Day #3: Christmas Eve at the Peace School

January 19, 2010 - 10:13 am 2 Comments

December 24, 2009

Christmas Eve today! I woke up early at 8:30 AM and ate some Ugandan brown bread with bananas and dry roasted peanuts. Rather than go to town, we spent a complete day at the Peace School, playing with the kids and taking more photos and videos.

One of the favorite games the children play is called “cigarette”. Basically, you go around a circle and chant, “cigarette, cigarette, how many cigarettes does your father smoke in one day?” Then, a number is named and a count-down to elimination, until the last remaining child chases all the others in a game of tag.

[Photo of the children playing “lost message from pocket”. Courtesy: Jiashan Wu]


[Photo of the children playing “cigarette”. Courtesy: Jiashan Wu]

Today was a rather cool day in temperature, so I enjoyed running around and playing with the children. Jia, ever the professional, recorded a lot of great footage of the school and the students.

[Photo of Jia and Irene playing on the porch]

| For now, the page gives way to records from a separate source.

(* ===== verification/Pipeline.v ===== *)
(** * pkg/pipeline: concurrent Process, and sequential composition

    [Process] is a transition system: the main goroutine sends the work, the
    workers receive it, call [fn] and send results, the main goroutine collects
    them; each step is one channel operation, one test of the context, one call
    of [fn] or the cancellation of the context from outside.  [fn] is a
    relation, so that its results may depend on anything. *)

From S2P Require Import Prelude GoLang.
Open Scope Z_scope.

Module Pipeline.

(** ** Options *)

Record processOptions := Opts { workers : Z; ordered : bool }.
Definition Option : Type := processOptions → processOptions.
Definition WithWorkers (n : Z) : Option := λ o, if n >? 0 then Opts n (ordered o) else o.
Definition WithOrdered (b : bool) : Option := λ o, Opts (workers o) b.

(** The options [Process] runs with on [n] items. *)
Definition configure (n : nat) (opts : list Option) : processOptions :=
  let o := fold_left (λ o opt, opt o) opts (Opts (Z.of_nat n) false) in
  if workers o >? Z.of_nat n then Opts (Z.of_nat n) (ordered o) else o.

(** ** Process *)

Section Process.
Context {In Out : Type} (zero : Out).
(** [fn idx item (val, err)]: the call of [fn] on item [idx] may return this. *)
Context (fn : nat → In → Out * option error → Prop).
Context (items : list In) (o : processOptions).

Record result := Result { idx : nat; val : Out; err : option error }.
Record work := Work { w_idx : nat; w_val : In }.

(** Program points of a worker: at the receive; with a job, before the test of
    the context; in [fn]; before the send of a result; returned. *)
Inductive wstate := WRecv | WGot (j : work) | WRun (j : work) | WSend (r : result) | WExit.

(** [pending] is what the main goroutine has still to send; when it is empty the
    jobs channel is closed.  [collected] is a ghost history.  [ret] is what
    [Process] returned. *)
Record state := State {
  pending : list work;
  jobs : list work;
  ws : list wstate;
  results : list result;
  ctx : option error;
  firstErr : option error;
  out : list Out;
  unordered : list Out;
  collected : list result;
  ret : option (list Out * option error)
}.

Definition all_work : list work := imap Work items.

Definition init (c : option error) : state :=
  State all_work [] (replicate (Z.to_nat (workers o)) WRecv) [] c None
    (replicate (length items) zero) [] [] None.

(** One iteration of the collecting loop. *)
Definition collect (r : result) (s : state) : state :=
  let '(fe, c) := match err r, firstErr s with
                  | Some e, None => (Some e, match ctx s with None => Some context_Canceled | c => c end)
                  | _, fe => (fe, ctx s)
                  end in
  let '(ou, un) := match err r with
                   | Some _ => (out s, unordered s)
                   | None => if ordered o then (<[idx r := val r]> (out s), unordered s)
                             else (out s, unordered s ++ [val r])
                   end in
  State (pending s) (jobs s) (ws s) (results s) c fe ou un (collected s ++ [r]) None.

Definition returned (s : state) : list Out * option error :=
  match firstErr s with
  | Some e => ([], Some e)
  | None => (if ordered o then out s else unordered s, None)
  end.

Definition set_jobs p js (s : state) := State p js (ws s) (results s) (ctx s) (firstErr s) (out s)
  (unordered s) (collected s) (ret s).
Definition set_ws w (s : state) := State (pending s) (jobs s) w (results s) (ctx s) (firstErr s) (out s)
  (unordered s) (collected s) (ret s).
Definition set_results rs (s : state) := State (pending s) (jobs s) (ws s) rs (ctx s) (firstErr s) (out s)
  (unordered s) (collected s) (ret s).
Definition set_ctx c (s : state) := State (pending s) (jobs s) (ws s) (results s) c (firstErr s) (out s)
  (unordered s) (collected s) (ret s).
Definition set_ret r (s : state) := State (pending s) (jobs s) (ws s) (results s) (ctx s) (firstErr s) (out s)
  (unordered s) (collected s) r.

Inductive step : state → state → Prop :=
(* main: send work; the channel holds every item, so the send never blocks *)
| main_send s j p : pending s = j :: p → (length (jobs s) < length items)%nat →
    step s (set_jobs p (jobs s ++ [j]) s)
(* worker *)
| worker_recv s w1 w2 j js : ws s = w1 ++ WRecv :: w2 → jobs s = j :: js →
    step s (set_ws (w1 ++ WGot j :: w2) (set_jobs (pending s) js s))
| worker_exit s w1 w2 : ws s = w1 ++ WRecv :: w2 → jobs s = [] → pending s = [] →
    step s (set_ws (w1 ++ WExit :: w2) s)
| worker_cancelled s w1 w2 j e : ws s = w1 ++ WGot j :: w2 → ctx s = Some e →
    step s (set_ws (w1 ++ WSend (Result (w_idx j) zero (Some e)) :: w2) s)
| worker_call s w1 w2 j : ws s = w1 ++ WGot j :: w2 → ctx s = None →
    step s (set_ws (w1 ++ WRun j :: w2) s)
| worker_return s w1 w2 j v e : ws s = w1 ++ WRun j :: w2 → fn (w_idx j) (w_val j) (v, e) →
    step s (set_ws (w1 ++ WSend (Result (w_idx j) v e) :: w2) s)
| worker_send s w1 w2 r : ws s = w1 ++ WSend r :: w2 → (length (results s) < length items)%nat →
    step s (set_ws (w1 ++ WRecv :: w2) (set_results (results s ++ [r]) s))
(* main: collect, return *)
| main_collect s r rs : pending s = [] → ret s = None → results s = r :: rs →
    step s (collect r (set_results rs s))
| main_return s : pending s = [] → ret s = None → results s = [] → Forall (λ w, w = WExit) (ws s) →
    step s (set_ret (Some (returned s)) s)
(* the caller's context is cancelled *)
| cancel s e : ctx s = None → step s (set_ctx (Some e) s).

Early afternoon, a man from Ugandan Solar came to discuss an upgrade of the current system. I’m happy to see how powerful and useful solar energy can be – a reliable source of energy to generate light in all the classrooms. The solar man showed us the different components – inverter to convert DC to AC for use, the control system to prevent discharging and overcharging, the batteries to store up to 14V (for future net metering), and of course, the solar panels, designed to last a minimum of 25 years. As a form of pre-paid energy, Solar requires a rather substantial up-front cost.

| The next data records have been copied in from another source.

(** On canonical floats the comparison of exponents and mantissas is the
    comparison of values. *)
Lemma canonical_order mx ex my ey :
  valid (S754_finite false mx ex) → valid (S754_finite false my ey) →
  fleb (S754_finite false my ey) (S754_finite false mx ex) = true →
  Z.pos my * 2 ^ Z.max 0 (ey - Z.min ex ey) ≤ Z.pos mx * 2 ^ Z.max 0 (ex - Z.min ex ey).
Proof.
  intros Hx%valid_finite Hy%valid_finite. unfold fleb, SFleb. simpl.
  destruct (Z.compare_spec ey ex) as [->|Hlt|Hgt]; [|intros _|done].
  - change (Pos.compare_cont Eq) with Pos.compare. rewrite Z.min_id, Z.sub_diag, Z.max_id, Z.pow_0_r.
    destruct (Pos.compare_spec my mx); intros; try done; lia.
  - rewrite Z.min_r, Z.sub_diag by lia. rewrite (Z.max_r 0 (ex - ey)) by lia.
    pose proof (digits_bounds (Z.pos mx) ltac:(lia)) as [Hm1 _].
    pose proof (digits_bounds (Z.pos my) ltac:(lia)) as [_ Hm2].
    destruct Hx as (_ & _ & Hx), Hy as (Hy & Hye & _). rewrite Hx in Hm1 by lia.
    assert (2 ^ Zdigits2 (Z.pos my) ≤ 2 ^ 53) by (apply Z.pow_le_mono_r; lia).
    assert (2 ^ 1 ≤ 2 ^ (ex - ey)) by (apply Z.pow_le_mono_r; lia).
    rewrite Z.max_id, Z.pow_0_r. nia.
Qed.

Lemma fsub_valid x y : valid x → valid y → valid (fsub x y).
Proof.
  intros Hx Hy. unfold fsub.
  destruct x as [sx|sx| |sx mx ex], y as [sy|sy| |sy my ey]; simpl; try done;
    try (by destruct sx, sy). apply normalize_valid.
Qed.

Lemma fsub_nonneg x y : valid x → valid y → nonneg x → nonneg y → not_inf y →
  fleb y x = true → nonneg (fsub x y).
Proof.
  intros Hvx Hvy Hx Hy Hi Hle. unfold fsub.
  destruct x as [sx|[]| |[] mx ex], y as [sy|[]| |[] my ey]; try done; try (by destruct sx, sy).
  pose proof (canonical_order _ _ _ _ Hvx Hvy Hle) as Ho. cbn [SFsub cond_Zopp].
  destruct (shl_align_spec mx ex (Z.min ex ey)) as [H1 _], (shl_align_spec my ey (Z.min ex ey)) as [H2 _].
  rewrite H1, H2. apply binary_normalize_valid. lia.
Qed.

(** ** math.Min *)

Lemma math_Min_spec b x : valid b → valid x → nonneg b → nonneg x →
  valid (math_Min b x) ∧ nonneg (math_Min b x) ∧ fleb (math_Min b x) b = true.
Proof.
  intros Hvb Hvx Hb Hx.
  assert (Hc : math_Min b x = b ∨ math_Min b x = x ∧ fltb b x = false ∨
    (∃ s, math_Min b x = S754_zero s) ∧ ∃ s, b = S754_zero s).
  { destruct b as [sb|[]| |[] mb eb], x as [sx|[]| |[] mx ex]; try done; simpl;
      try (by left); try (by right; left); try (by right; right; split; eexists); destruct (fltb _ _); auto. }
  destruct Hc as [->|[[-> Hlt]|[[s ->] [s' ->]]]].
  - split_and!; [done|done|]. by apply fleb_refl.
  - split_and!; [done|done|]. by apply fltb_false_fleb.
  - done.
Qed.

Lemma fleb_trans_lt x b y : nonneg x → nonneg b → nonneg y →
  fleb x b = true → fltb b y = true → fltb x y = true.
Proof.
  intros Hx Hb Hy. unfold fleb, fltb, SFleb, SFltb.
  destruct x as [|[]| |[] mx ex], b as [|[]| |[] mb eb], y as [|[]| |[] my ey]; try done. simpl.
  change (Pos.compare_cont Eq) with Pos.compare.
  destruct (Z.compare_spec ex eb), (Z.compare_spec eb ey), (Z.compare_spec ex ey);
    destruct (Pos.compare_spec mx mb), (Pos.compare_spec mb my), (Pos.compare_spec mx my); try done; lia.
Qed.

End Float64.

[Photo of the solar control box. Courtesy: Jiashan Wu]

Afterward, we had lunch around 3 PM and watched a video of the school, taken during the summer with the University of Richmond volunteers worked as volunteers. One serious conversation Joanita and I had was about AIDS. Evidently Irene is HIV positive, which I completely didn’t know about, especially since she appeared very energetic and lively. When she stopped taking her ARVs (her grandmother would give them to her, but she would hide them and refuse to eat them), she became very sick. Bother of her parents passed away from AIDS, and she was born with the condition. She’s such a sweet, kind girl – a little bit of a natural born performer. This morning, she made me a fan and a friendship bracelet.

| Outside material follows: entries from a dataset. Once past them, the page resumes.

(** ** Witnesses *)

(** A lock of three seconds, held since instant 0; the first renewals get no answer. *)
Definition demo_lock : Lock := MkLock "k" "a" (3 * Second).
Definition demo_world (t : Time) (exp : Time) (fs : list bool) : Flaky.server :=
  Flaky.Server (Ideal.Server t {["k" := Entry "a" (Some exp)]}) fs.
Definition demo_state (t exp ls : Time) (fs : list bool) : state Flaky.server :=
  State (demo_world t exp fs) [Handle demo_lock ls] ({["a"]} ∪ ∅).
Definition demo_start (fs : list bool) : tstate :=
  TState (demo_state 0 (3 * Second) (3 * Second) fs) (Handle demo_lock (3 * Second)) (MkTicker Second Second None) 0 0.

Lemma demo_started fs : tstart (W:=Flaky.server) Millisecond 0 (demo_start fs).
Proof.
  exists (State (Flaky.Server (Ideal.Server 0 ∅) (false :: fs)) [] ∅), 0. split_and!; try done.
  - apply rtc_once.
    refine (step_acquire (Flaky.Server (Ideal.Server 0 ∅) (false :: fs)) [] ∅ "a" "k" (3 * Second)
      (demo_world 0 (3 * Second) fs) (inr demo_lock) _ _ _); [by vm_compute|set_solver|reflexivity].
  - by left.
Qed.

(** Nothing happens until [t']. *)
Lemma demo_wait M t t' exp ls fs tk tk' x m : t ≤ t' → elapse t' tk = tk' → prompt Millisecond t' tk' →
  tstep Millisecond 0 M (TState (demo_state t exp ls fs) (Handle demo_lock ls) tk x m)
    (TState (demo_state t' exp ls fs) (Handle demo_lock ls) tk' x m).
Proof.
  intros Ht <- Hp. refine (t_others Millisecond 0 M (demo_state t exp ls fs) (Handle demo_lock ls) tk x m (demo_state t' exp ls fs) _ _ _ Hp);
    [by apply step_idle|by left|by left].
Qed.

(** The renewal of the tick at [y] gets no answer. *)
Lemma demo_miss M t exp ls fs p n y x m : (m < M)%nat → t < n →
  tstep Millisecond 0 M (TState (demo_state t exp ls (true :: fs)) (Handle demo_lock ls) (MkTicker p n (Some y)) x m)
    (TState (demo_state t exp ls fs) (Handle demo_lock ls) (MkTicker p n None) y (S m)).
Proof.
  intros Hm Hn.
  pose proof (t_tick Millisecond 0 M (demo_world t exp (true :: fs)) [] (Handle demo_lock ls) [] ({["a"]} ∪ ∅) (MkTicker p n (Some y)) x m y
    (demo_world t exp fs) (inl Flaky.no_answer) eq_refl eq_refl) as Hs.
  rewrite elapse_early in Hs by done. apply Hs; [simpl; lia|done].
Qed.

(** Time passes from [t] to [t'], and a renewal gets no answer. *)
Ltac demo_waits t t' tk' :=
  eapply rtc_l; [apply (demo_wait _ t t' _ _ _ _ tk'); [by vm_compute|vm_compute; reflexivity|intros ? [= <-]; by vm_compute]|].
Ltac demo_misses := eapply rtc_l; [apply demo_miss; [lia|by vm_compute]|].

Lemma lease_kept_witness : ∃ s : tstate (W:=Flaky.server),
  misses s = 1%nat ∧ now s = Second ∧ now s ≤ lease (mine s).
Proof.
  eexists (TState (demo_state Second (3 * Second) (3 * Second) []) (Handle demo_lock (3 * Second)) (MkTicker Second (2 * Second) None) Second 1).
  split; [reflexivity|]. split; [reflexivity|].
  apply (lease_kept Millisecond 0 1 (demo_start [true]) _).
  - apply demo_started.
  - unfold in_time, P, G. vm_compute. split_and!; discriminate || reflexivity.
  - demo_waits 0 Second (MkTicker Second (2 * Second) (Some Second)). demo_misses. apply rtc_refl.
Defined.

(** Two renewals in a row get no answer.  The third tick fires as the key expires, and is received
    a millisecond later: another client has the lock by then, and the holder is not told. *)
Theorem third_chance_late : ∃ s : tstate (W:=Flaky.server),
  rtc (tstep Millisecond 0 2) (demo_start [true; true]) s ∧ lock (mine s) = demo_lock ∧
  read (now s) (keys_of (world (sys s))) "k" = Some "b" ∧ Handle demo_lock (3 * Second) ∈ handles (sys s).
Proof.
  set (w3 := demo_world (3 * Second + Millisecond) (3 * Second) []).
  set (w4 := Flaky.Server (Ideal.Server (3 * Second + Millisecond) {["k" := Entry "b" (Some (6 * Second + Millisecond))]}) []).
  set (h := Handle demo_lock (3 * Second)).
  set (hs := [h] ++ [Handle (MkLock "k" "b" (3 * Second)) (granted (3 * Second + Millisecond) (3 * Second))]).
  eexists (TState (State w4 hs ({["b"]} ∪ ({["a"]} ∪ ∅))) h (MkTicker Second (4 * Second) (Some (3 * Second))) (2 * Second) 2).
  split; [|split_and!; [done|by vm_compute|by left]].
  demo_waits 0 Second (MkTicker Second (2 * Second) (Some Second)). demo_misses.
  demo_waits Second (2 * Second) (MkTicker Second (3 * Second) (Some (2 * Second))). demo_misses.
  demo_waits (2 * Second) (3 * Second + Millisecond) (MkTicker Second (4 * Second) (Some (3 * Second))).
  eapply rtc_l; [|apply rtc_refl].
  refine (t_others Millisecond 0 2 (State w3 [h] ({["a"]} ∪ ∅)) h (MkTicker Second (4 * Second) (Some (3 * Second))) (2 * Second) 2
    (State w4 hs ({["b"]} ∪ ({["a"]} ∪ ∅))) _ _ _ _).
  - refine (step_acquire w3 [h] ({["a"]} ∪ ∅) "b" "k" (3 * Second) w4 (inr (MkLock "k" "b" (3 * Second))) _ _ _);
      [by vm_compute|set_solver|vm_compute; reflexivity].
  - by left.
  - by left.
  - intros x [= <-]. by vm_compute.
Qed.

End Keepalive.

Module Protocol.
Import Redis Lock.

(** ** Release and the goroutine

    The goroutine: in its select, waiting for the answer to a renewal, gone.  A call of
    [Release]: before the test of [stop], before the close, waiting for [done], before the
    script, waiting for its answer, returned; [RPanic]: it closed a closed channel. *)
Inductive kpc := KSelect | KRenew | KGone.
Inductive rpc := RTest | RClose | RWait | RScript | RSent | RReturned | RPanic.
#[export] Instance rpc_eq_dec : EqDecision rpc.
Proof. solve_decision. Defined.

(** The server: its clock and keys, the scripts of this handle that are on their way to it, and
    whether it has run a release of this handle. *)
Record server := Server { now : Time; ks : keyspace; renewals : nat; releases : nat; released : bool }.

(** [stop] and [done_]: whether the channel is closed. *)
Record state := State { stop : bool; done_ : bool; ka : kpc; rs : list rpc; srv : server }.

Section Protocol.
Context (l : Lock).

(** The key has the token of this handle at the instant [t]. *)
Definition own (t : Time) (m : keyspace) : Prop := read t m (key l) = Some (token l).

Definition send_renewal (v : server) : server := Server (now v) (ks v) (S (renewals v)) (releases v) (released v).
Definition send_release (v : server) : server := Server (now v) (ks v) (renewals v) (S (releases v)) (released v).

(** What happens at the server: a script arrives and runs, or is lost; other clients act and
    time passes.  Their tokens are not this one, so that they neither set it nor let it live
    longer. *)
Inductive serve : server → server → Prop :=
| v_renew t m n x r :
    serve (Server t m (S n) x r) (Server t (renewScript (key l) (token l) (Milliseconds (ttl l)) t m).1 n x r)
| v_release t m n x r :
    serve (Server t m n (S x) r) (Server t (releaseScript (key l) (token l) t m).1 n x true)
| v_lose_renewal t m n x r : serve (Server t m (S n) x r) (Server t m n x r)
| v_lose_release t m n x r : serve (Server t m n (S x) r) (Server t m n x r)
| v_others t t' m m' n x r :
    t ≤ t' → (∀ u, t' ≤ u → own u m' → own u m) → serve (Server t m n x r) (Server t' m' n x r).

(** [TryAcquire] returns. *)
Definition start (t : Time) (m : keyspace) : state := State false false KSelect [] (Server t m 0 0 false).

Inductive step : state → state → Prop :=
(** the goroutine: its select may take the tick also when [stop] is closed; the call of the
    script returns when it is answered, when it fails or after five seconds, and its result is
    dropped *)
| p_tick c d cs v : step (State c d KSelect cs v) (State c d KRenew cs (send_renewal v))
| p_answer c d cs v : step (State c d KRenew cs v) (State c d KSelect cs v)
| p_exit d cs v : step (State true d KSelect cs v) (State true true KGone cs v)
(** [Release] *)
| p_call c d k cs v : step (State c d k cs v) (State c d k (cs ++ [RTest]) v)
| p_test c d k l1 l2 v : step (State c d k (l1 ++ RTest :: l2) v) (State c d k (l1 ++ (if c then RWait else RClose) :: l2) v)
| p_close c d k l1 l2 v : step (State c d k (l1 ++ RClose :: l2) v) (State true d k (l1 ++ (if c then RPanic else RWait) :: l2) v)
| p_done c k l1 l2 v : step (State c true k (l1 ++ RWait :: l2) v) (State c true k (l1 ++ RScript :: l2) v)
| p_script c d k l1 l2 v : step (State c d k (l1 ++ RScript :: l2) v) (State c d k (l1 ++ RSent :: l2) (send_release v))
| p_return c d k l1 l2 v : step (State c d k (l1 ++ RSent :: l2) v) (State c d k (l1 ++ RReturned :: l2) v)
| p_serve c d k cs v v' : serve v v' → step (State c d k cs v) (State c d k cs v').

[Picture of Irene braiding a friendship bracelet. She didn't have any tape to hold the string still, so she comissioned the help of little Farook]

I wouldn’t have been able to tell at all that she was sick. I guess a lot of experience here has been just that – all the kids smile a lot and play, but each face a lot of difficulties that they courageously surmount, hardships that many kids in other countries can’t even imagine! One astounding realization is that sickness and death play much more of a role in daily life than in ours – in many ways, this epiphany is truly humbling.

I guess jet lag finally caught up with me, so I took a much needed nap. Joanita, Jia, Iria, and I then took inventory of all the assets at the Upper Campus, as needed by the lawyer. We walked around the campus and discussed was to expand the school and best utilize the space.

Christmas Eve here is all about family and being together – spiritual celebration, no material exchange. We had a special meal of rice and chicken for dinner, and then afterward, I helped Joanita sort through all the clothing, supplies, and gifts that we bought for the children of the school and for the children of the village that we’ll soon be visiting in a couple of days!